The economy is weak enough to keep inflation in check but strong enough to increase the pace of home construction and raise hopes for a sustained recovery.
That was the picture sketched Wednesday by government data showing an economy growing, however slowly.
Higher energy prices sent overall consumer prices higher in November. But after stripping out volatile energy and food prices, inflation disappeared last month. That gives the Federal Reserve, ending a two-day meeting Wednesday, leeway to hold its key interest rate at a record low to aid the recovery.
At the same time, home construction rebounded in November after a setback in October. And applications for new building permits -- a gauge of future activity -- rose more than economist had predicted. A housing recovery is critical to the overall economy.
Also Wednesday, the government said its broadest measure of foreign trade posted a sharp increase in the July-September quarter, signaling higher demand for foreign goods. That, too, is seen as a sign of a strengthening economy.
The current account is the broadest measure of trade because it includes not only trade in goods and services but also investment flows among countries.
For last month, the Consumer Price Index, the most closely watched inflation barometer, rose 0.4 percent. That was up from a 0.3 percent increase in October, the Labor Department reported. But "core" inflation, which excludes energy and food, was flat, signaling that inflation isn't rising through the economy. It was the first time core inflation was unchanged after 10 straight monthly increases.
"Aside from the surge in energy prices ... there were few signs of any inflationary pressures," said Paul Ashworth, economist at Capital Economics Ltd.
In the months ahead, companies will likely find it hard to raise prices because consumers are expected to remain cautious, the job market is weak and the recovery is sluggish.
Fed Chairman Ben Bernanke says he thinks slack in the economy -- meaning idle plants and the weak job market -- will keep inflation in check. The Fed is expected Wednesday afternoon to announce that it's leaving interest rates at a record low. It may also strike an upbeat note about the economy's progress.
The government said energy prices rose 4.1 percent last month, reflecting more expensive fuel oil and gasoline. Energy prices, though, are already in retreat. Oil prices are down about 10 percent this month.
Food prices, meanwhile, edged up 0.1 percent for the second straight month. Falling prices for dairy products and nonalcoholic drinks helped blunt small increases for meat, cereals and baked goods, and fruits and vegetables.

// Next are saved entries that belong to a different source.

Lemma best_match_spec score l best bestLen :
  match best_match score l best bestLen with
  | Some x =>
      (best = Some x ∧ ∀ y n, y ∈ l → score y = Some n → n ≤ bestLen) ∨
      (x ∈ l ∧ ∃ n, score x = Some n ∧ bestLen < n ∧
               ∀ y k, y ∈ l → score y = Some k → k ≤ n)
  | None => best = None ∧ ∀ y n, y ∈ l → score y = Some n → n ≤ bestLen
  end.
Proof.
  revert best bestLen. induction l as [|y l IH]; intros best bestLen; simpl.
  { destruct best; [left|]; (split; [done|intros ? ? H; by inversion H]). }
  destruct (score y) as [n|] eqn:Hy; [destruct (bestLen <? n) eqn:Hlt0; zbool|].
  - specialize (IH (Some y) n). destruct (best_match _ _ _ _) as [x|].
    + right. destruct IH as [[[= ->] Hle]|(Hin & k & Hk & Hlt & Hle)].
      * split; [left|]. exists n. repeat split; try done.
        intros z k [->|?]%elem_of_cons ?; [by simplify_eq|eauto].
      * split; [by right|]. exists k. repeat split; try done; [lia|].
        intros z j [->|?]%elem_of_cons ?; [simplify_eq; lia|eauto].
    + by destruct IH.
  - specialize (IH best bestLen). destruct (best_match _ _ _ _) as [x|].
    + destruct IH as [[-> Hle]|(Hin & k & Hk & Hlt & Hle)].
      * left. split; [done|]. intros z k [->|?]%elem_of_cons ?; [by simplify_eq|eauto].
      * right. split; [by right|]. exists k. repeat split; try done.
        intros z j [->|?]%elem_of_cons ?; [simplify_eq; lia|eauto].
    + destruct IH as [-> Hle]. split; [done|].
      intros z k [->|?]%elem_of_cons ?; [by simplify_eq|eauto].
  - specialize (IH best bestLen). destruct (best_match _ _ _ _) as [x|].
    + destruct IH as [[-> Hle]|(Hin & k & Hk & Hlt & Hle)].
      * left. split; [done|]. intros z k [->|?]%elem_of_cons ?; [congruence|eauto].
      * right. split; [by right|]. exists k. repeat split; try done.
        intros z j [->|?]%elem_of_cons ?; [congruence|eauto].
    + destruct IH as [-> Hle]. split; [done|].
      intros z k [->|?]%elem_of_cons ?; [congruence|eauto].
Qed.

(** The form both lookup tables use: the scan starts at [best = -1,
    bestLen = -1] and the scores are prefix lengths. *)
Lemma best_match_start score l :
  (∀ y n, y ∈ l → score y = Some n → 0 ≤ n) →
  match best_match score l None (-1) with
  | Some x => x ∈ l ∧ ∃ n, score x = Some n ∧ ∀ y k, y ∈ l → score y = Some k → k ≤ n
  | None => ∀ y, y ∈ l → score y = None
  end.
Proof.
  intros Hpos. pose proof (best_match_spec score l None (-1)) as H.
  destruct (best_match _ _ _ _) as [x|].
  - destruct H as [[? _]|(Hin & n & Hn & _ & Hle)]; [done|eauto].
  - destruct H as [_ Hle]. intros y Hy. destruct (score y) as [n|] eqn:Hn; [|done].
    specialize (Hle _ _ Hy Hn). specialize (Hpos _ _ Hy Hn). lia.
Qed.
End lists.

Elsewhere, prices for clothing fell as retailers struggled to lure shoppers. Costs for recreation and for shelter dipped. But prices for airline fares, new cars, medical care and tobacco products all rose.
The uptick in inflation last month, however slight, ate into Americans' already-weak wages. Average weekly earnings, adjusted for inflation, dipped 0.7 percent from November 2008, according to a separate Labor Department report Wednesday. It was the first such drop this year.
On Tuesday, the government said its Producer Price Index, which measures the costs of goods before they reach stores, jumped 1.8 percent in November. That was more than double the gain analysts had expected. Higher-priced energy products and trucks drove the increase.
In the Commerce Department's report on housing starts, it said construction of new homes and apartments rose 8.9 percent in November to a seasonally adjusted annual rate of 574,000 units. The gain represented strength in all areas of the country, though the rise was slightly lower than economists had expected.
Applications for new building permits rose 6 percent, a stronger showing than predicted.
The government is spending an unprecedented amount to prop up the housing market. The money includes about $111 billion by year's end to shore up mortgage finance companies Fannie Mae and Freddie Mac -- plus roughly $15 billion for a tax credit for homebuyers.
In addition, the tax credit is being extended until spring at a cost of $8.5 billion. And the cost of bailing out Fannie and Freddie could ultimately soar as high as $300 billion, according to Barclays Capital.
Separately, the Fed has helped keep mortgage rates down by spending $1.25 trillion to buy mortgage-backed securities. These purchases are expected to be completed by spring.
For the third quarter, the current account deficit in goods grew to $132.1 billion, up from $115.5 billion in the second quarter. At the same time, the U.S. surplus in services -- such as airline travel, shipping and financial services -- widened to $34.8 billion from $34.2 billion.
Exports of products rose 7.2 percent, driven by automotive products, heavy capital goods and consumer products. But imports of goods rose at a faster rate, led by foreign oil and autos.
The rise in exports has been helped by a decline of about 10 percent in the value of the dollar against major currencies. A weaker dollar makes American products cheaper for foreigners to buy.